How the bunker could rationalise that Sam Cane’s was a red card, while Kolisi’s was not, stands as an indictment of the system. It is supposed to deliver precision - correct determinations.
All it has done is shift the finger of blame from the referee to the faceless and unaccountable bunker.
The endless halts for endless conversations between officials, and replays galore means the game becomes woefully stop-start. The delays and the cards also play into the hands of South Africa’s game plan. Fair enough - their canny strategy and selection (including seven forwards on the eight-man bench) is designed to take advantage of rugby as it is structured now.
Man-of-the-match, justifiably, was South Africa flanker Pieter-Steph du Toit. His was a display absolutely redolent of the Boks’ heart and their major strengths: defence and commitment. He made inspirational tackles all day. He is, however, no Ardie Savea on attack. If they kick the goals, he doesn’t have to be.
That commitment also comes from a different place. The Boks’ drive to win is also a political force - it pulls the country together. It maybe helps to, even temporarily, relieve the burden of the 18 million South Africans who live in “extreme poverty” on less than US$1.90 ($3.27) a day.
“As soon as we work together, all things are possible,” said Kolisi, interviewed after the match, referring to the role the multi-cultural Springboks play in the national psyche.

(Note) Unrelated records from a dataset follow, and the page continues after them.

(* ===== verification/Swift.v ===== *)
(** * Swift: messages and state of a Swift replica ([swift/defs.go], [wire.go], [core.go], [events.go])

    The message types the core reads and writes, the descriptor of a command and
    the state [core].  A [Dep] is an option: [None] is nil, which the code tells
    from the empty list. *)
From stdpp Require Import gmap strings list fin_maps.
From Stdlib Require Import Lia.
From S2P Require Import Prelude State ReplicaSet Defs SwiftQuorum SwiftHashLog SwiftSets SwiftConflicts.

Module Swift.
Import SwiftSets.

(** ** Constants *)
Definition NORMAL : Z := 0.
Definition RECOVERING : Z := 1.

Definition START : Z := 0.
Definition PRE_ACCEPT : Z := 1.
Definition ACCEPT : Z := 2.
Definition COMMIT : Z := 3.

Definition HISTORY_SIZE : Z := 10010001.
Definition localWorkBudget : nat := 256.
Definition recoveryAckSeqnum : Z := -1.

Abbreviation SHash := bytes.

(** A nil [Dep] read as a list. *)
Definition ids (d : option Dep) : Dep := default [] d.

(** ** Messages *)
Record MFastAck := mkFastAck {
  FReplica : Z; FBallot : Z; FCmdId : RequestID; FDep : option Dep; FChecksum : list SHash; FSeqnum : Z }.
Record MLightSlowAck := mkLightSlowAck { SReplica : Z; SBallot : Z; SCmdId : RequestID }.
Record MFastAckClient := mkFastAckClient { CReplica : Z; CBallot : Z; CCmdId : RequestID; CChecksum : list SHash }.
Record MAcks := mkAcks { FastAcks : list MFastAck; LightSlowAcks : list MLightSlowAck }.
Record Ack := mkAck { ACmdId : RequestID; ADep : option Dep; AChecksum : list SHash; ASeqnum : Z }.
Record MOptAcks := mkOptAcks { OReplica : Z; OBallot : Z; Acks : list Ack }.
Record MReply := mkReply { RReplica : Z; RBallot : Z; RCmdId : RequestID; RChecksum : list SHash; RRep : Value }.
Record MAccept := mkAccept { AccReplica : Z; AccBallot : Z; AccCmdId : RequestID; AccRep : Value }.
Record MNewLeader := mkNewLeader { NReplica : Z; NBallot : Z }.
Record MNewLeaderAckN := mkNewLeaderAckN {
  NAReplica : Z; NABallot : Z; NACballot : Z;
  NACmdIds : list RequestID; NAPhases : list Z; NACmds : list Command; NADeps : list (option Dep) }.
Record MSync := mkSync {
  YReplica : Z; YBallot : Z;
  YPhases : list (RequestID * Z); YCmds : list (RequestID * Command); YDeps : list (RequestID * option Dep) }.

#[export] Instance eta_FastAck : Eta MFastAck := λ f,
  mkFastAck (FReplica f) (FBallot f) (FCmdId f) (FDep f) (FChecksum f) (FSeqnum f).
#[export] Instance set_FDep : Setter FDep := ltac:(mk_setter).
#[export] Instance eta_Ack : Eta Ack := λ a, mkAck (ACmdId a) (ADep a) (AChecksum a) (ASeqnum a).
#[export] Instance set_ADep : Setter ADep := ltac:(mk_setter).
#[export] Instance set_AChecksum : Setter AChecksum := ltac:(mk_setter).

(** [newRecoveryFastAck] *)
Definition newRecoveryFastAck (replica ballot : Z) (cmdID : RequestID) (dep : option Dep) : MFastAck :=
  mkFastAck replica ballot cmdID (Some (default (NilDepOfCmdID cmdID) dep)) [] recoveryAckSeqnum.

(** [MSync.recoveryIndex]: later entries replace earlier ones.  An absent map is
    an empty one. *)
Definition index_entries {A} (l : list (RequestID * A)) : gmap RequestID A := foldl (λ m e, <[e.1 := e.2]> m) ∅ l.
Definition recoveryIndex (m : MSync) : gmap RequestID Z * gmap RequestID Command * gmap RequestID (option Dep) :=
  (index_entries (YPhases m), index_entries (YCmds m), index_entries (YDeps m)).

(** [MSync.validateRecoveryEntries]: [true] for a nil error. *)
Fixpoint check_keys (seen : gset RequestID) (l : list RequestID) : bool :=
  match l with
  | [] => true
  | id :: l => negb (bool_decide (id ∈ seen)) && check_keys ({[id]} ∪ seen) l
  end.
Definition validateRecoveryEntries (m : MSync) : bool :=
  check_keys ∅ (YPhases m).*1 && check_keys ∅ (YCmds m).*1 && check_keys ∅ (YDeps m).*1.

(** The decoder replaces a nil list by an empty one ([wireproto.EmptySlice]). *)
Definition normal_dep (d : option Dep) : option Dep := Some (ids d).
Definition normal_fast (f : MFastAck) : MFastAck := f <| FDep ::= normal_dep |>.
Definition normal_ack (a : Ack) : Ack := a <| ADep ::= normal_dep |>.
Definition normal_acks (m : MAcks) : MAcks := mkAcks (map normal_fast (FastAcks m)) (LightSlowAcks m).
Definition normal_opt (m : MOptAcks) : MOptAcks := mkOptAcks (OReplica m) (OBallot m) (map normal_ack (Acks m)).
Definition normal_newLeaderAckN (m : MNewLeaderAckN) : MNewLeaderAckN :=
  mkNewLeaderAckN (NAReplica m) (NABallot m) (NACballot m) (NACmdIds m) (NAPhases m) (NACmds m) (map normal_dep (NADeps m)).
Definition normal_sync (m : MSync) : MSync :=
  mkSync (YReplica m) (YBallot m) (YPhases m) (YCmds m) (map (λ e, (e.1, normal_dep e.2)) (YDeps m)).

(** ** Proposals and descriptors *)

(** [proposal]; its runtime token is opaque to the core. *)
Record proposal := mkProposal { Proposed : Propose; Proxy : bool; Addr : string }.
Definition RequestID_of (p : proposal) : RequestID := ProposeRequestID (Proposed p).
Definition Command_of (p : proposal) : Command := PCommand (Proposed p).

(** [acceptFastAndSlowAck] *)
Definition acceptFastAndSlowAck (msg : MFastAck) (leaderMsg : option MFastAck) : bool :=
  match leaderMsg with
  | None => true
  | Some l => bool_decide (FDep msg = None) || Equals (ids (FDep l)) (ids (FDep msg))
  end.

(** [commandDesc].  Its field [defered] holds an empty function. *)
Record commandDesc := mkDesc {
  deferFast : bool; phase : Z; dcmd : Command; dep : option Dep; dhs : list SHash;
  propose : option proposal; proposeDep : option Dep;
  slowPathH : MsgSet (M:=MFastAck); fastPathH : MsgSet (M:=MFastAck);
  pendingLeaderAcks : list MFastAck;
  active : bool; slowPath : bool; dgeneration : Z;
  successors : list RequestID }.
#[export] Instance eta_desc : Eta commandDesc := λ d,
  mkDesc (deferFast d) (phase d) (dcmd d) (dep d) (dhs d) (propose d) (proposeDep d) (slowPathH d) (fastPathH d)
    (pendingLeaderAcks d) (active d) (slowPath d) (dgeneration d) (successors d).
#[export] Instance set_deferFast : Setter deferFast := ltac:(mk_setter).
#[export] Instance set_phase : Setter phase := ltac:(mk_setter).
#[export] Instance set_dcmd : Setter dcmd := ltac:(mk_setter).
#[export] Instance set_dep : Setter dep := ltac:(mk_setter).
#[export] Instance set_dhs : Setter dhs := ltac:(mk_setter).
#[export] Instance set_propose : Setter propose := ltac:(mk_setter).
#[export] Instance set_proposeDep : Setter proposeDep := ltac:(mk_setter).
#[export] Instance set_slowPathH : Setter slowPathH := ltac:(mk_setter).
#[export] Instance set_fastPathH : Setter fastPathH := ltac:(mk_setter).
#[export] Instance set_pendingLeaderAcks : Setter pendingLeaderAcks := ltac:(mk_setter).
#[export] Instance set_active : Setter active := ltac:(mk_setter).
#[export] Instance set_slowPath : Setter slowPath := ltac:(mk_setter).
#[export] Instance set_dgeneration : Setter dgeneration := ltac:(mk_setter).
#[export] Instance set_successors : Setter successors := ltac:(mk_setter).

Record commandStaticDesc := mkStatic {
  tcmdID : RequestID; tphase : Z; tcmd : Command; tdep : option Dep; tslowPath : bool }.

(** What a descriptor is handed: [handleMsg]'s argument. *)
Inductive message :=
  | Proposal (p : proposal)
  | DeferredProposal (p : proposal)
  | FastAck (m : MFastAck)
  | LightSlowAck (m : MLightSlowAck)
  | Deliver.

Record replyArgs := mkReplyArgs { rhs : list SHash; rval : Value; rcmdID : RequestID; rpropose : option proposal }.

(** [localWork]: a descriptor is named by its address. *)
Inductive localWork :=
  | descriptorWork (desc generation : Z) (cmdID : RequestID) (m : message)
  | replyWork (desc generation : Z) (cmdID : RequestID) (args : replyArgs)
  | retryWork (p : proposal).

Record leaderDecision := mkDecision { dLeader : Z; dNextLeader : Z; dRecover : bool; dBallot : Z }.

(** ** Output *)
Inductive client_message :=
  | CLightSlowAck (m : MLightSlowAck) | CAccept (m : MAccept) | CReply (m : MReply) | CFastAck (m : MFastAckClient).
Inductive peer_message :=
  | PNewLeader (m : MNewLeader) | PNewLeaderAckN (m : MNewLeaderAckN) | PSync (m : MSync)
  | PAcks (m : MAcks) | POptAcks (m : MOptAcks).

(** [batchOperation]: an acknowledgement handed to the batcher. *)
Inductive batchOperation :=
  | BFast (m : MFastAck) (sendToClient : bool)
  | BSlow (m : MLightSlowAck) (sendToClient : bool).

Inductive output :=
  | OSend (to : Z) (m : peer_message)
  | OBroadcast (m : peer_message)
  | OClient (client : Z) (m : client_message)
  | OBatch (op : batchOperation)
  | OExecute (cmdID : RequestID) (cmd : Command) (dep : Dep) (phase : Z)   (* c.execute(cmd), with desc.dep and desc.phase *)
  | ODecide (d : leaderDecision).                    (* m.done <- decision *)

(** ** The environment of an event: the orders in which maps are ranged over, the
    descriptors [sync.Pool] hands out and who is alive. *)
Record env := mkEnv {
  ord_report : list RequestID;      (* fillNewLeaderAckN: range c.descriptors *)
  ord_unseen : list RequestID;      (* fillNewLeaderAckN: range c.proposes *)
  ord_acks : list Z;                (* handleNewLeaderAckNs: range U *)
  ord_phases : list RequestID; ord_cmds : list RequestID; ord_deps : list RequestID;
  ord_clear : list RequestID;       (* handleSync: range c.descriptors *)
  ord_sorted : list RequestID;      (* handleSync: sort.Slice *)
  ord_rest : list RequestID;        (* handleSync: range c.proposes *)
  pool_get : Z → gset Z → option Z; (* descriptorPool.Get at a generation *)
  peerAlive : nat → Z → bool }.     (* c.peerAlive in a round of beginRecovery *)

Section Core.
Context `{SM : StateMachine}.

(** ** [core]

    [heap] are the descriptors; [pool] those returned to the adapter's pool
    ([allocDesc], [freeDesc]).  The statistics are kept, [recStart] is only
    printed. *)
Record core := mkCore {
  cn : Z; cid : Z; executeEnabled : bool; replyAfterExecution : bool; descriptorPoolLevel : Z;
  ballot : Z; cballot : Z; status : Z;
  heap : gmap Z commandDesc; nextDesc : Z; pool : gset Z;
  descriptors : gmap RequestID Z; delivered : gset RequestID;
  localQueue : list localWork; localHead : nat; generation : Z;
  keys : gmap Z SwiftConflicts.lightKeyInfo; hlog : gmap Z SwiftHashLog.HashLog;
  proposalBatches : Z; deferredHashElisions : Z; hashBacklogDeferrals : Z;
  proposalBatchCommands : Z; proposalBatchMax : Z;
  proposedInBallot : gset RequestID; seqnum : Z; pendingHashUpds : gmap RequestID SwiftHashLog.UpdateEntry;
  recoveryCmds : gmap RequestID Z;
  history : gmap Z commandStaticDesc; historySize : Z;
  qs : SwiftQuorum.QuorumSystem; sq : QuorumI; fq : QuorumI;
  fixedMajority : bool; optExec : bool; fastRead : bool;
  newLeaderAckNs : option (MsgSet (M:=MNewLeaderAckN));
  proposes : gmap RequestID proposal; slowAddrs : gset string;
  sm : sm_state; out : list output }.

#[export] Instance eta_core : Eta core := λ c,
  mkCore (cn c) (cid c) (executeEnabled c) (replyAfterExecution c) (descriptorPoolLevel c)
    (ballot c) (cballot c) (status c) (heap c) (nextDesc c) (pool c) (descriptors c) (delivered c)
    (localQueue c) (localHead c) (generation c) (keys c) (hlog c)
    (proposalBatches c) (deferredHashElisions c) (hashBacklogDeferrals c) (proposalBatchCommands c) (proposalBatchMax c)
    (proposedInBallot c) (seqnum c) (pendingHashUpds c) (recoveryCmds c) (history c) (historySize c)
    (qs c) (sq c) (fq c) (fixedMajority c) (optExec c) (fastRead c) (newLeaderAckNs c) (proposes c) (slowAddrs c)
    (sm c) (out c).
#[export] Instance set_ballot : Setter ballot := ltac:(mk_setter).
#[export] Instance set_cballot : Setter cballot := ltac:(mk_setter).
#[export] Instance set_status : Setter status := ltac:(mk_setter).
#[export] Instance set_heap : Setter heap := ltac:(mk_setter).
#[export] Instance set_nextDesc : Setter nextDesc := ltac:(mk_setter).
#[export] Instance set_pool : Setter pool := ltac:(mk_setter).
#[export] Instance set_descriptors : Setter descriptors := ltac:(mk_setter).
#[export] Instance set_delivered : Setter delivered := ltac:(mk_setter).
#[export] Instance set_localQueue : Setter localQueue := ltac:(mk_setter).
#[export] Instance set_localHead : Setter localHead := ltac:(mk_setter).
#[export] Instance set_generation : Setter generation := ltac:(mk_setter).
#[export] Instance set_keys : Setter keys := ltac:(mk_setter).
#[export] Instance set_hlog : Setter hlog := ltac:(mk_setter).
#[export] Instance set_proposalBatches : Setter proposalBatches := ltac:(mk_setter).
#[export] Instance set_deferredHashElisions : Setter deferredHashElisions := ltac:(mk_setter).
#[export] Instance set_hashBacklogDeferrals : Setter hashBacklogDeferrals := ltac:(mk_setter).
#[export] Instance set_proposalBatchCommands : Setter proposalBatchCommands := ltac:(mk_setter).
#[export] Instance set_proposalBatchMax : Setter proposalBatchMax := ltac:(mk_setter).
#[export] Instance set_proposedInBallot : Setter proposedInBallot := ltac:(mk_setter).
#[export] Instance set_seqnum : Setter seqnum := ltac:(mk_setter).
#[export] Instance set_pendingHashUpds : Setter pendingHashUpds := ltac:(mk_setter).
#[export] Instance set_recoveryCmds : Setter recoveryCmds := ltac:(mk_setter).
#[export] Instance set_history : Setter history := ltac:(mk_setter).
#[export] Instance set_historySize : Setter historySize := ltac:(mk_setter).
#[export] Instance set_fq : Setter fq := ltac:(mk_setter).
#[export] Instance set_newLeaderAckNs : Setter newLeaderAckNs := ltac:(mk_setter).
#[export] Instance set_proposes : Setter proposes := ltac:(mk_setter).
#[export] Instance set_sm : Setter sm := ltac:(mk_setter).
#[export] Instance set_out : Setter out := ltac:(mk_setter).

Definition majority_quorum (n : Z) : QuorumI := mkQuorum (SwiftQuorum.NewMajorityOf n) (λ _, true).
Definition set_quorum (q : Z) : QuorumI := mkQuorum (ReplicaSet.Size q) (ReplicaSet.Contains q).

(** [newCore]; [execute], [reply] and [level] are the configuration the ports
    read.  A quorum system that cannot be built is fatal. *)
Definition newCore (n id : Z) (execute reply : bool) (level : Z) (fastRead optExec : bool) (slowAddrs : list string)
    (ord : list Z) (initial initialLeader : Z) : outcome core :=
  r ← SwiftQuorum.NewQuorumSystem ord (Z.quot n 2 + 1) n initial initialLeader;
  match r with
  | inl err => Panicked err
  | inr sys =>
      b ← SwiftQuorum.BallotAt sys 0;
      q ← SwiftQuorum.AQ (SwiftQuorum.qs sys) b;
      Done (mkCore n id execute reply level b b NORMAL ∅ 0 ∅ ∅ ∅ [] 0 0 ∅ ∅ 0 0 0 0 0 ∅ 0 ∅ ∅ ∅ 0
              sys (majority_quorum n) (set_quorum q) true optExec fastRead None ∅ (list_to_set slowAddrs)
              sm_init [])
  end.

Definition leader (c : core) : Z := SwiftQuorum.Leader (ballot c) (cn c).
Definition hasDelivered (id : RequestID) (c : core) : bool := bool_decide (id ∈ delivered c).
Definition hasLocalWork (c : core) : bool := (localHead c <? length (localQueue c))%nat.

Definition say (o : output) (c : core) : core := c <| out ::= (λ l, l ++ [o]) |>.
Definition enqueue (w : localWork) (c : core) : core := c <| localQueue ::= (λ l, l ++ [w]) |>.

(** The descriptor at an address, and a write through a pointer to it. *)
Definition zeroDesc : commandDesc :=
  mkDesc false START (mkCommand NONE 0 NIL) None [] None None (NewMsgSet (mkQuorum 0 (λ _, false)))
    (NewMsgSet (mkQuorum 0 (λ _, false))) [] false false 0 [].
Definition at_ (c : core) (a : Z) : commandDesc := default zeroDesc (heap c !! a).
Definition upd (a : Z) (f : commandDesc → commandDesc) (c : core) : core := c <| heap ::= alter f a |>.
End Core.
End Swift.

So, once all this dust settles, surely rugby’s world body will address the structure of a game so in need of an overhaul that its pinnacle event - the World Cup final - is flawed.
Not a bit of it.
Much of the Northern Hemisphere play the same way as the Boks - only not as well - and they are not likely to shift, if the writings of one Oliver Brown, allegedly chief sportswriter for London’s Daily Telegraph, are any guide.
On the eve of the final, Brown published a piece headlined “All Blacks’ nauseating sanctimony will be at all-time high if they secure a World Cup victory” - a rant that made me worry for the guy’s mental wellbeing.
The All Blacks “seek a monopoly on moral rectitude” and are “unmatched for syrupy self-promotion”, compelled to “keep telling everyone how wonderful they are”. He decried the All Blacks’ “better people make better All Blacks” saying by dredging up Shannon Frizell’s 2021 misdemeanour. He also pulled up from the depths of time the Tana Umaga-Keven Mealamu tackle on Brian O’Driscoll in the Lions tour of 2005.
He returned to the long-discredited link that O’Driscoll’s injury was caused by All Blacks angry at his supposed disrespect of the haka, somehow using this to illustrate that the All Blacks “expect genuflection at their feet, even when such deference is rarely deserved”.
This was probably the childish textual tantrum of a scribe who thought the north would finally prevail at this tournament and who used the All Blacks as a target for the toys biffed out of the cot.
But there are a lot of people in the north who think like Brown, poor souls - and that is why the game of rugby and the way it is played isn’t likely to change much.
The north can’t win the Cup - but they can control how it is played and may too late realise the game over which they hold dominion is, if not dying, then carrying grievous injury. Much more serious than O’Driscoll’s.